Google Groups no longer supports new Usenet posts or subscriptions. Historical content remains viewable.
Dismiss

problem using cut with backslash delimiter

1,560 views
Skip to first unread message

Cary

unread,
Jan 10, 2013, 6:47:23 AM1/10/13
to
Here is a sample of a file, example.txt, containing a few lines of data:

files data=foo {} rel\path\to\01-song_name.ogg
files data=bar {} rel\path\to\02-song_name.ogg
files data=bas {} rel\path\to\03-song_name.ogg

EOF


When invoking cut to process the file its output is what I would expect.

#>>cut -d\\ -f4 example.txt

01-song_name.ogg
02-song_name.ogg
03-song_name.ogg

#>>


But when I use cut in a pipe with output from read cut seems
to behave more like a sed substitution.

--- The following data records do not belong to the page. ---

(** * Library management system (src/code.py): shallow embedding and properties

    The program is a terminal application over two JSON stores
    ([library_users.json], [library_books.json]).  Every operation reloads
    the store it works on, talks to the user through [input]/[print] and,
    when it mutates a record, writes the whole collection back.

    The embedding keeps that shape: a [world] carries the disk, the lines
    typed on the terminal, the printed events and today's date; operations
    are written in a small state-and-exit monad over it.  Pauses
    ([time.sleep]) and clearing the screen leave that state as it is and do
    not appear.

    The interpreter's own [str.lower], [str.strip], [str.isdigit] and [int]
    are parameters of the embedding (class [Python]): every property of the
    program below holds for whatever these four do, on text in any script and
    of any length. *)

From Stdlib Require Import ZArith Ascii String List Lia.
From stdpp Require Import base option list gmap strings.

Local Open Scope string_scope.
Local Open Scope list_scope.
Local Open Scope Z_scope.

(** ** Python strings

    A [str] is represented by the bytes of its UTF-8 encoding.  On that
    representation equality, emptiness and the substring test [q in s] are
    what they are on the text: the encoding is injective, and an encoded
    character never starts inside another one. *)
Module PyStr.

(** [s.startswith(p)] *)
Fixpoint startswith (p s : string) : bool :=
  match p, s with
  | EmptyString, _ => true
  | String a p', String b s' => (Ascii.eqb a b && startswith p' s')%bool
  | String _ _, EmptyString => false
  end.

(** [q in s]: [q] occurs in [s] as a contiguous substring. *)
Fixpoint contains (q s : string) : bool :=
  (startswith q s ||
   match s with
   | EmptyString => false
   | String _ s' => contains q s'
   end)%bool.

(** [not s] for a string: true exactly for the empty string. *)
Definition is_empty (s : string) : bool :=
  match s with EmptyString => true | _ => false end.

End PyStr.

(** The string methods whose result depends on the interpreter's Unicode
    tables (case mapping, white space, digits), and [int], which raises
    [ValueError] on a string it does not convert: one with a digit
    character that is not a decimal digit, or, by default, one of more than
    4300 digits.  [py_int s] is [None] when [int(s)] raises. *)
Class Python := {
  py_lower : string → string;     (* s.lower() *)
  py_strip : string → string;     (* s.strip() *)
  py_isdigit : string → bool;     (* s.isdigit() *)
  py_int : string → option Z      (* int(s) *)
}.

It removes the backslashes from
the line.

#>> while read; do echo $REPLY | cut -d\\ -f4; done <example.txt

files data=foo {} relpathto01-song_name.ogg
files data=bar {} relpathto02-song_name.ogg
files data=bas {} relpathto03-song_name.ogg

#>>


Using cut in the same kind of a pipe but with different
arguments such as:
#>>while read; do echo $REPLY | cut -d= -f1 <example.txt
will show expected results. "files data" is output for each line.

I would be glad to learn what the mistake is that I am making here.
I was trying to write a script using read and cut to extract values from
a similar file when I encountered the issue.

I am using cut version 8.19 (GNU).

Marc Girod

unread,
Jan 10, 2013, 7:27:10 AM1/10/13
to
On Jan 10, 11:47 am, Cary <notva...@nmail.com> wrote:

> I would be glad to learn what the mistake is that I am making here.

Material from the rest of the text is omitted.